● WHAT THE TASK REQUIRES
The records under this task must be duplicated exactly.
--- MATERIAL FOR THIS EXERCISE ---
Lemma validate_symbol_spec_witness :
  InputValidator.validate_symbol (lit "  ") = Raise symbol_empty_error
  /\ InputValidator.validate_symbol (lit " btc ") = Raise symbol_short_error
  /\ InputValidator.validate_symbol (lit " btcusdt ") = Return (lit "BTCUSDT")
  /\ raises (InputValidator.validate_symbol (lit "ethu ")).
Proof.
  split; [|split; [|split]].
  - apply (validate_symbol_spec (lit "  ")). reflexivity.
  - apply (validate_symbol_spec (lit " btc ")); vm_compute; [discriminate | lia].
  - apply (validate_symbol_spec (lit " btcusdt ")); vm_compute; [discriminate | lia].
  - apply (validate_symbol_spec (lit "ethu ")); vm_compute; [reflexivity | lia].
Defined.

(** Whatever [validate_symbol] returns is the upper-case form of the
    trimmed input and has at least six characters. *)
Lemma validate_symbol_Return (s u : str) :
  InputValidator.validate_symbol s = Return u ->
  u = PyStr.upper (PyStr.strip s) /\ (6 <= List.length u)%nat.
Proof.
  unfold InputValidator.validate_symbol. rewrite symbol_empty_test.
  destruct (negb (PyStr.truthy (PyStr.strip s))); [discriminate|].
  destruct (Nat.ltb_spec (List.length (PyStr.upper (PyStr.strip s))) 6);
    [discriminate|].
  intros [= <-]. now split.
Qed.

(* ------------------------------------------------------------------ *)
(** ** [validate_side] and [validate_order_type] *)
(* ------------------------------------------------------------------ *)

Lemma validate_side_Return (s u : str) :
  InputValidator.validate_side s = Return u -> u = lit "BUY" \/ u = lit "SELL".
Proof.
  unfold InputValidator.validate_side.
  destruct (negb (PyStr.truthy s)); [discriminate|].
  destruct (PyStr.mem _ _) eqn:E; [|discriminate].
  intros [= <-]. apply str_mem_In in E. simpl in E. intuition auto.
Qed.

Lemma validate_order_type_Return (s t : str) :
  InputValidator.validate_order_type s = Return t -> In t canonical_types.
Proof.
  unfold InputValidator.validate_order_type.
  destruct (negb (PyStr.truthy s)); [discriminate|].
  destruct (PyStr.mem _ _) eqn:E; [|discriminate].
  intros [= <-]. now apply str_mem_In in E.
Qed.

(** The outcome depends on the input only through its truthiness and
    its trimmed upper-case form. *)
Lemma validate_order_type_ext (a b : str) :
  PyStr.truthy a = PyStr.truthy b ->
  PyStr.upper (PyStr.strip a) = PyStr.upper (PyStr.strip b) ->
  InputValidator.validate_order_type a = InputValidator.validate_order_type b.
Proof.
  intros Ht Hu. unfold InputValidator.validate_order_type.
  now rewrite Ht, Hu.
Qed.

Lemma validate_order_type_canonical (t : str) :
  In t canonical_types -> InputValidator.validate_order_type t = Return t.
Proof.
  simpl. intros [<-|[<-|[<-|[]]]]; vm_compute; reflexivity.
Qed.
---
● RESPONSE TO THE TASK
Lemma validate_symbol_spec_witness :
  InputValidator.validate_symbol (lit "  ") = Raise symbol_empty_error
  /\ InputValidator.validate_symbol (lit " btc ") = Raise symbol_short_error
  /\ InputValidator.validate_symbol (lit " btcusdt ") = Return (lit "BTCUSDT")
  /\ raises (InputValidator.validate_symbol (lit "ethu ")).
Proof.
  split; [|split; [|split]].
  - apply (validate_symbol_spec (lit "  ")). reflexivity.
  - apply (validate_symbol_spec (lit " btc ")); vm_compute; [discriminate | lia].
  - apply (validate_symbol_spec (lit " btcusdt ")); vm_compute; [discriminate | lia].
  - apply (validate_symbol_spec (lit "ethu ")); vm_compute; [reflexivity | lia].
Defined.

(** Whatever [validate_symbol] returns is the upper-case form of the
    trimmed input and has at least six characters. *)
Lemma validate_symbol_Return (s u : str) :
  InputValidator.validate_symbol s = Return u ->
  u = PyStr.upper (PyStr.strip s) /\ (6 <= List.length u)%nat.
Proof.
  unfold InputValidator.validate_symbol. rewrite symbol_empty_test.
  destruct (negb (PyStr.truthy (PyStr.strip s))); [discriminate|].
  destruct (Nat.ltb_spec (List.length (PyStr.upper (PyStr.strip s))) 6);
    [discriminate|].
  intros [= <-]. now split.
Qed.

(* ------------------------------------------------------------------ *)
(** ** [validate_side] and [validate_order_type] *)
(* ------------------------------------------------------------------ *)

Lemma validate_side_Return (s u : str) :
  InputValidator.validate_side s = Return u -> u = lit "BUY" \/ u = lit "SELL".
Proof.
  unfold InputValidator.validate_side.
  destruct (negb (PyStr.truthy s)); [discriminate|].
  destruct (PyStr.mem _ _) eqn:E; [|discriminate].
  intros [= <-]. apply str_mem_In in E. simpl in E. intuition auto.
Qed.

Lemma validate_order_type_Return (s t : str) :
  InputValidator.validate_order_type s = Return t -> In t canonical_types.
Proof.
  unfold InputValidator.validate_order_type.
  destruct (negb (PyStr.truthy s)); [discriminate|].
  destruct (PyStr.mem _ _) eqn:E; [|discriminate].
  intros [= <-]. now apply str_mem_In in E.
Qed.

(** The outcome depends on the input only through its truthiness and
    its trimmed upper-case form. *)
Lemma validate_order_type_ext (a b : str) :
  PyStr.truthy a = PyStr.truthy b ->
  PyStr.upper (PyStr.strip a) = PyStr.upper (PyStr.strip b) ->
  InputValidator.validate_order_type a = InputValidator.validate_order_type b.
Proof.
  intros Ht Hu. unfold InputValidator.validate_order_type.
  now rewrite Ht, Hu.
Qed.

Lemma validate_order_type_canonical (t : str) :
  In t canonical_types -> InputValidator.validate_order_type t = Return t.
Proof.
  simpl. intros [<-|[<-|[<-|[]]]]; vm_compute; reflexivity.
Qed.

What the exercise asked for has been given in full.